Now the question really is whether the final 2025 tally can also top 2023 numbers i.e. $2.98 billion. Start-ups would need to raise at least $320m in November and December. Is that realistic? I would say Yes for at least 4 reasons: (1) so far in 2025, they’ve raised on average $265m a month; (2) since 2022, Nov+Dec numbers combined have always been above $350m as start-ups and investors rush to close and announce rounds before the year ends; (3) even if Nov+Dec were to represent ‘only’ 15% of the Jan-Oct funding like it did in 2022 and 2023 (in 2024, it was 32%), that would still mean $400m; and (4) we’re still hoping moove might close its latest equity round this year, rumoured at $300m, on top of which they could be raising as much as $1.2b in debt.
Of course, the naysayers might look back at the second trend and argue the good performance is attributable only to debt. Well, as of today, start-ups in Africa have raised at least $1.45b in equity specifically, which is only $100m short of the $1.55b raised in 2024, and not too far from the $1.75b of 2023. By the time we reach the end of 2025, there might not be much room to naysay anymore…
I would also like to insist that this is a trend, and not just due to a handful of large deals inflating the numbers. In fact, if instead of looking at calendar years, we focus on four-quarterly rolling periods (see graph), we can clearly see that numbers have now been on an upward trend for about a year and a half, after two years of decline.
4️⃣ 🔎 Start-up funding “in Africa” 🔎
As we talk about how much start-ups “in Africa” are raising, it is important to acknowledge that this funding is far from equally distributed. The dynamics have certainly evolved, yet the headline remains the same: the Big Four continue to attract the vast majority of the funding on the continent. While we don’t track the data at a city level, we could even pretty confidently say that at least three quarters of the funding go to just five cities: Cairo, Cape Town, Jo’burg, Lagos, and Nairobi.
This hyper concentration of funding is not new per se (neither is it a specifically African reality: over 2/3 of funding in the US in 2024 went to California-HQ’ed start-ups). The of the Big Four has hovered between 83% and 86% since 2019 (except in 2022 went it went ‘down’ to 80%). In 2025 so far, it is at 83%. In contrast, we have not recorded any significant funding activity since 2019 in 20 markets.

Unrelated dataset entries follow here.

(* ===== verification/ApplyUtils.v ===== *)
(** * Which apply configuration belongs to which kind
    (client-go/applyconfigurations/utils.go), and what the builders build *)

From stdpp Require Import base gmap list strings.
From Stdlib Require Import ZArith.
From S2P Require Import Prelude GoStd KubeTypes ApplyMeta ApplyObject ApplyParts.
From S2P Require Import ApplyOrder ApplyArtifactWorkflow ApplyEndpoint ApplyArtifactType.

Local Open Scope string_scope.
Local Open Scope list_scope.

(** ** ForKind *)

Record GroupVersionKind := mkGroupVersionKind {
  GVK_Group : string;
  GVK_Version : string;
  GVK_Kind : string;
}.

#[export] Instance GroupVersionKind_eq_dec : EqDecision GroupVersionKind.
Proof. solve_decision. Defined.

(** [v1alpha1.SchemeGroupVersion.WithKind]. *)
Definition SchemeGroupVersion_WithKind (kind : string) : GroupVersionKind :=
  mkGroupVersionKind "arc.bwi.de" "v1alpha1" kind.

(** A configuration behind [interface{}]: its dynamic type and its value. *)
Inductive applyConfiguration :=
| AC_ArtifactType (b : ArtifactTypeApplyConfiguration)
| AC_ArtifactTypeRules (b : ArtifactTypeRulesApplyConfiguration)
| AC_ArtifactTypeSpec (b : ArtifactTypeSpecApplyConfiguration)
| AC_ArtifactWorkflow (b : ArtifactWorkflowApplyConfiguration)
| AC_ArtifactWorkflowParameter (b : ArtifactWorkflowParameterApplyConfiguration)
| AC_ArtifactWorkflowSpec (b : ArtifactWorkflowSpecApplyConfiguration)
| AC_ArtifactWorkflowStatus (b : ArtifactWorkflowStatusApplyConfiguration)
| AC_Endpoint (b : EndpointApplyConfiguration)
| AC_EndpointSpec (b : EndpointSpecApplyConfiguration)
| AC_Order (b : OrderApplyConfiguration)
| AC_OrderArtifact (b : OrderArtifactApplyConfiguration)
| AC_OrderArtifactWorkflowStatus (b : OrderArtifactWorkflowStatusApplyConfiguration)
| AC_OrderDefaults (b : OrderDefaultsApplyConfiguration)
| AC_OrderSpec (b : OrderSpecApplyConfiguration)
| AC_OrderStatus (b : OrderStatusApplyConfiguration).

Definition ForKind (kind : GroupVersionKind) : option applyConfiguration :=
  if decide (kind = SchemeGroupVersion_WithKind "ArtifactType")
  then Some (AC_ArtifactType emptyArtifactTypeApplyConfiguration)
  else if decide (kind = SchemeGroupVersion_WithKind "ArtifactTypeRules")
  then Some (AC_ArtifactTypeRules newArtifactTypeRules)
  else if decide (kind = SchemeGroupVersion_WithKind "ArtifactTypeSpec")
  then Some (AC_ArtifactTypeSpec newArtifactTypeSpec)
  else if decide (kind = SchemeGroupVersion_WithKind "ArtifactWorkflow")
  then Some (AC_ArtifactWorkflow emptyArtifactWorkflowApplyConfiguration)
  else if decide (kind = SchemeGroupVersion_WithKind "ArtifactWorkflowParameter")
  then Some (AC_ArtifactWorkflowParameter newArtifactWorkflowParameter)
  else if decide (kind = SchemeGroupVersion_WithKind "ArtifactWorkflowSpec")
  then Some (AC_ArtifactWorkflowSpec newArtifactWorkflowSpec)
  else if decide (kind = SchemeGroupVersion_WithKind "ArtifactWorkflowStatus")
  then Some (AC_ArtifactWorkflowStatus newArtifactWorkflowStatus)
  else if decide (kind = SchemeGroupVersion_WithKind "Endpoint")
  then Some (AC_Endpoint emptyEndpointApplyConfiguration)
  else if decide (kind = SchemeGroupVersion_WithKind "EndpointSpec")
  then Some (AC_EndpointSpec newEndpointSpec)
  else if decide (kind = SchemeGroupVersion_WithKind "Order")
  then Some (AC_Order emptyOrderApplyConfiguration)
  else if decide (kind = SchemeGroupVersion_WithKind "OrderArtifact")
  then Some (AC_OrderArtifact newOrderArtifact)
  else if decide (kind = SchemeGroupVersion_WithKind "OrderArtifactWorkflowStatus")
  then Some (AC_OrderArtifactWorkflowStatus newOrderArtifactWorkflowStatus)
  else if decide (kind = SchemeGroupVersion_WithKind "OrderDefaults")
  then Some (AC_OrderDefaults newOrderDefaults)
  else if decide (kind = SchemeGroupVersion_WithKind "OrderSpec")
  then Some (AC_OrderSpec newOrderSpec)
  else if decide (kind = SchemeGroupVersion_WithKind "OrderStatus")
  then Some (AC_OrderStatus newOrderStatus)
  else None.

(** The kind a configuration type is for. *)
Definition kindOf (c : applyConfiguration) : string :=
  match c with
  | AC_ArtifactType _ => "ArtifactType"
  | AC_ArtifactTypeRules _ => "ArtifactTypeRules"
  | AC_ArtifactTypeSpec _ => "ArtifactTypeSpec"
  | AC_ArtifactWorkflow _ => "ArtifactWorkflow"
  | AC_ArtifactWorkflowParameter _ => "ArtifactWorkflowParameter"
  | AC_ArtifactWorkflowSpec _ => "ArtifactWorkflowSpec"
  | AC_ArtifactWorkflowStatus _ => "ArtifactWorkflowStatus"
  | AC_Endpoint _ => "Endpoint"
  | AC_EndpointSpec _ => "EndpointSpec"
  | AC_Order _ => "Order"
  | AC_OrderArtifact _ => "OrderArtifact"
  | AC_OrderArtifactWorkflowStatus _ => "OrderArtifactWorkflowStatus"
  | AC_OrderDefaults _ => "OrderDefaults"
  | AC_OrderSpec _ => "OrderSpec"
  | AC_OrderStatus _ => "OrderStatus"
  end.

(** The configuration with every field unset. *)
Definition blank (c : applyConfiguration) : applyConfiguration :=
  match c with
  | AC_ArtifactType _ => AC_ArtifactType emptyArtifactTypeApplyConfiguration
  | AC_ArtifactTypeRules _ => AC_ArtifactTypeRules newArtifactTypeRules
  | AC_ArtifactTypeSpec _ => AC_ArtifactTypeSpec newArtifactTypeSpec
  | AC_ArtifactWorkflow _ => AC_ArtifactWorkflow emptyArtifactWorkflowApplyConfiguration
  | AC_ArtifactWorkflowParameter _ => AC_ArtifactWorkflowParameter newArtifactWorkflowParameter
  | AC_ArtifactWorkflowSpec _ => AC_ArtifactWorkflowSpec newArtifactWorkflowSpec
  | AC_ArtifactWorkflowStatus _ => AC_ArtifactWorkflowStatus newArtifactWorkflowStatus
  | AC_Endpoint _ => AC_Endpoint emptyEndpointApplyConfiguration
  | AC_EndpointSpec _ => AC_EndpointSpec newEndpointSpec
  | AC_Order _ => AC_Order emptyOrderApplyConfiguration
  | AC_OrderArtifact _ => AC_OrderArtifact newOrderArtifact
  | AC_OrderArtifactWorkflowStatus _ => AC_OrderArtifactWorkflowStatus newOrderArtifactWorkflowStatus
  | AC_OrderDefaults _ => AC_OrderDefaults newOrderDefaults
  | AC_OrderSpec _ => AC_OrderSpec newOrderSpec
  | AC_OrderStatus _ => AC_OrderStatus newOrderStatus
  end.

Ltac for_kind_cases :=
  repeat match goal with
         | H : context [decide (?a = ?b)] |- _ => destruct (decide (a = b)); simplify_eq/=
         end.

(** ForKind answers a group, version and kind exactly when it belongs to the
    group version arc.bwi.de/v1alpha1 and one of the fifteen configuration types is
    for that kind, and then gives that type's configuration with every field unset. *)
Theorem forkind_exact (gvk : GroupVersionKind) (c : applyConfiguration) :
  ForKind gvk = Some c <->
  gvk = SchemeGroupVersion_WithKind (kindOf c) /\ c = blank c.
Proof.
  split.
  - unfold ForKind. intros E. for_kind_cases; done.
  - intros [-> ->]. destruct c; reflexivity.
Qed.

(** ** The builders *)

(** C40: on each of the four object builders, any chain of metadata calls on any
    receiver panics exactly when it passes a nil owner reference; otherwise every
    scalar field holds the value of the last call that gave one, every label and
    annotation the last value given for its key (in whatever order the maps are
    ranged over), owner references and finalizers are appended in order of the calls,
    and spec and status stay as they were. *)
Theorem apply_chain_builds `{GoRuntime} :
  builds OrderApplyConfiguration /\ builds ArtifactWorkflowApplyConfiguration /\
  builds EndpointApplyConfiguration /\ builds ArtifactTypeApplyConfiguration.
Proof. split_and!; apply builds_all. Qed.

(** What a configuration says about which object it is for. *)
Definition identifies (g : config) (kind name : string) (namespace : option string) : Prop :=
  scalar_of FKind g = Some kind /\ scalar_of FAPIVersion g = Some "arc.bwi.de/v1alpha1" /\
  scalar_of FName g = Some name /\ scalar_of FNamespace g = namespace.

Lemma last_given_none {V} (given : call -> option V) calls v :
  Forall (fun c => given c = None) calls -> last_given given calls v = v.
Proof. induction 1 as [|c calls Hc _ IH]; simpl; [done|]. by rewrite Hc. Qed.

(** A chain that leaves the four identifying fields alone keeps them. *)
Lemma chain_identifies `{ApplyObject B} calls (b b' : B) kind name namespace :
  chain_result calls b b' ->
  Forall (fun c => scalar_given FKind c = None /\ scalar_given FAPIVersion c = None /\
                   scalar_given FName c = None /\ scalar_given FNamespace c = None) calls ->
  identifies (view b) kind name namespace -> identifies (view b') kind name namespace.
Proof.
  intros Hb Hk (H1 & H2 & H3 & H4). unfold identifies.
  rewrite !(chain_scalar _ _ _ Hb), !last_given_none;
    [done|..]; (eapply Forall_impl; [exact Hk|]); simpl; tauto.
Qed.

(** A constructor function followed by any chain of calls without a nil owner
    reference and that sets neither kind, API version, name nor namespace gives a
    configuration that names its kind, version, name and (for the namespaced kinds)
    namespace. *)
Theorem apply_constructor_identifies `{GoRuntime} (name namespace : string) (calls : list call)
  (Hrefs : None ∉ (calls ≫= refs_given))
  (Hkeep : Forall (fun c => scalar_given FKind c = None /\ scalar_given FAPIVersion c = None /\
                    scalar_given FName c = None /\ scalar_given FNamespace c = None) calls) :
  (exists b, (let? b := ApplyOrder.Order name namespace in chain calls b) = Ok b /\
     identifies (view b) "Order" name (Some namespace)) /\
  (exists b, (let? b := ApplyArtifactWorkflow.ArtifactWorkflow name namespace in
              chain calls b) = Ok b /\
     identifies (view b) "ArtifactWorkflow" name (Some namespace)) /\
  (exists b, (let? b := ApplyEndpoint.Endpoint name namespace in chain calls b) = Ok b /\
     identifies (view b) "Endpoint" name (Some namespace)) /\
  (exists b, (let? b := ApplyArtifactType.ArtifactType name in chain calls b) = Ok b /\
     identifies (view b) "ArtifactType" name None).
Proof.
  split_and!;
    match goal with |- context [obind ?m _] => let x := eval cbv in m in change m with x end;
    cbn [obind];
    match goal with |- context [chain calls ?b] =>
      destruct (chain_builds calls b Hrefs) as (b' & -> & Hb) end;
    exists b'; (split; [done|]); by eapply chain_identifies.
Qed.

(** The slice methods that copy what their pointers point to. *)
Definition appends {B A : Type} (msg : string) (slice : B -> list A)
  (method : list (option A) -> B -> outcome B) : Prop :=
  forall values b,
    (None ∈ values -> method values b = Panic msg) /\
    (None ∉ values -> exists b', method values b = Ok b' /\
       Some <$> slice b' = (Some <$> slice b) ++ values).

Lemma appendDerefs_appends {A} msg (l : list A) values :
  (None ∈ values -> appendDerefs msg l values = Panic msg) /\
  (None ∉ values -> exists l', appendDerefs msg l values = Ok l' /\
     Some <$> l' = (Some <$> l) ++ values).
Proof.
  rewrite appendDerefs_values. destruct (mapM id values) as [vs|] eqn:E.
  - apply mapM_id_Some in E. subst. split.
    + intros Hn. apply list_elem_of_fmap in Hn. by destruct Hn as (? & ? & ?).
    + intros _. exists (l ++ vs). by rewrite fmap_app.
  - split; [done|]. intros Hn. exfalso. apply Hn.
    apply mapM_None in E. apply Exists_exists in E as (x & Hx & Ex). unfold id in Ex. by subst.
Qed.

Lemma appends_assign {A B} msg (slice : B -> list A) (assign : B -> list A -> B) :
  (forall b l, slice (assign b l) = l) ->
  appends msg slice (fun values b =>
    let? l := appendDerefs msg (slice b) values in Ok (assign b l)).
Proof.
  intros Hs values b. destruct (appendDerefs_appends msg (slice b) values) as [Hp Ho].
  split; intros Hn; [by rewrite (Hp Hn)|]. destruct (Ho Hn) as (l' & -> & Hl).
  exists (assign b l'). by rewrite Hs.
Qed.

(** The builders of the parts: artifacts of an order and parameters of a workflow
    or a type are appended in order and a nil among them panics; the per-workflow
    statuses of an order are merged, the new entry winning, without ever assigning
    into a nil map. *)
Theorem apply_parts_collect `{GoRuntime} :
  appends "nil value passed to WithArtifacts" OrderSpecAC_Artifacts OrderSpec_WithArtifacts /\
  appends "nil value passed to WithParameters" ArtifactWorkflowSpecAC_Parameters
    ArtifactWorkflowSpec_WithParameters /\
  appends "nil value passed to WithParameters" ArtifactTypeSpecAC_Parameters
    ArtifactTypeSpec_WithParameters /\
  (forall entries b, exists b', OrderStatus_WithArtifactWorkflows entries b = Ok b' /\
     forall k, (OrderStatusAC_ArtifactWorkflows b' ≫= lookup k)
       = from_option Some (OrderStatusAC_ArtifactWorkflows b ≫= lookup k) (entries !! k)).
Proof.
  split_and!.
  - by apply (appends_assign _ _ (fun b l =>
      mkOrderSpecApplyConfiguration (OrderSpecAC_Defaults b) l)).
  - by apply (appends_assign _ _ (fun b l =>
      mkArtifactWorkflowSpecApplyConfiguration (ArtifactWorkflowSpecAC_Type b) l
        (ArtifactWorkflowSpecAC_SrcSecretRef b) (ArtifactWorkflowSpecAC_DstSecretRef b))).
  - by apply (appends_assign _ _ (fun b l =>
      mkArtifactTypeSpecApplyConfiguration (ArtifactTypeSpecAC_Rules b) l
        (ArtifactTypeSpecAC_WorkflowTemplateRef b))).
  - intros entries b. unfold OrderStatus_WithArtifactWorkflows.
    rewrite mergeEntries_merged. simpl. eexists. split; [done|]. intros k. apply merged_lookup.
Qed.

(** A chain that labels twice and appends owner references and finalizers. *)
Definition sample_calls : list call :=
  [CallWithLabels {[ "app" := "arc"; "tier" := "core" ]};
   CallWithFinalizers ["a"];
   CallWithLabels {[ "tier" := "edge" ]};
   CallWithFinalizers ["b"; "a"];
   CallWithUID "u1"; CallWithUID "u2"].

Lemma apply_constructor_identifies_witness :
  exists b, (let? b := @ApplyOrder.Order "o" "ns" in
             @chain _ (@Order_ApplyObject plain_runtime) sample_calls b) = Ok b /\
    identifies (@view _ (@Order_ApplyObject plain_runtime) b) "Order" "o" (Some "ns").
Proof.
  refine (proj1 (@apply_constructor_identifies plain_runtime "o" "ns" sample_calls _ _)).
  - vm_compute. set_solver.
  - repeat constructor.
Defined.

What has changed are the dynamics between the Big Four. I remember one of my first posts back in 2021 being about Nigerian fintech ‘eating the world’. This is not true anymore today. Funding is much more balanced between the four key markets, and as a result, between the four main regions (unfortunately Central Africa is barely represented in the numbers in 2025). In terms of total funding raised (exc. exits), Kenya is in the lead, followed by South Africa, Egypt and Nigeria. If we look specifically at equity - which is probably more relevant in this case - then South Africa leads, followed by Egypt, Nigeria and finally Kenya. And if anything, the share of the Big Four in equity funding raised is even higher than for the overall funding, at 86% in 2025 so far…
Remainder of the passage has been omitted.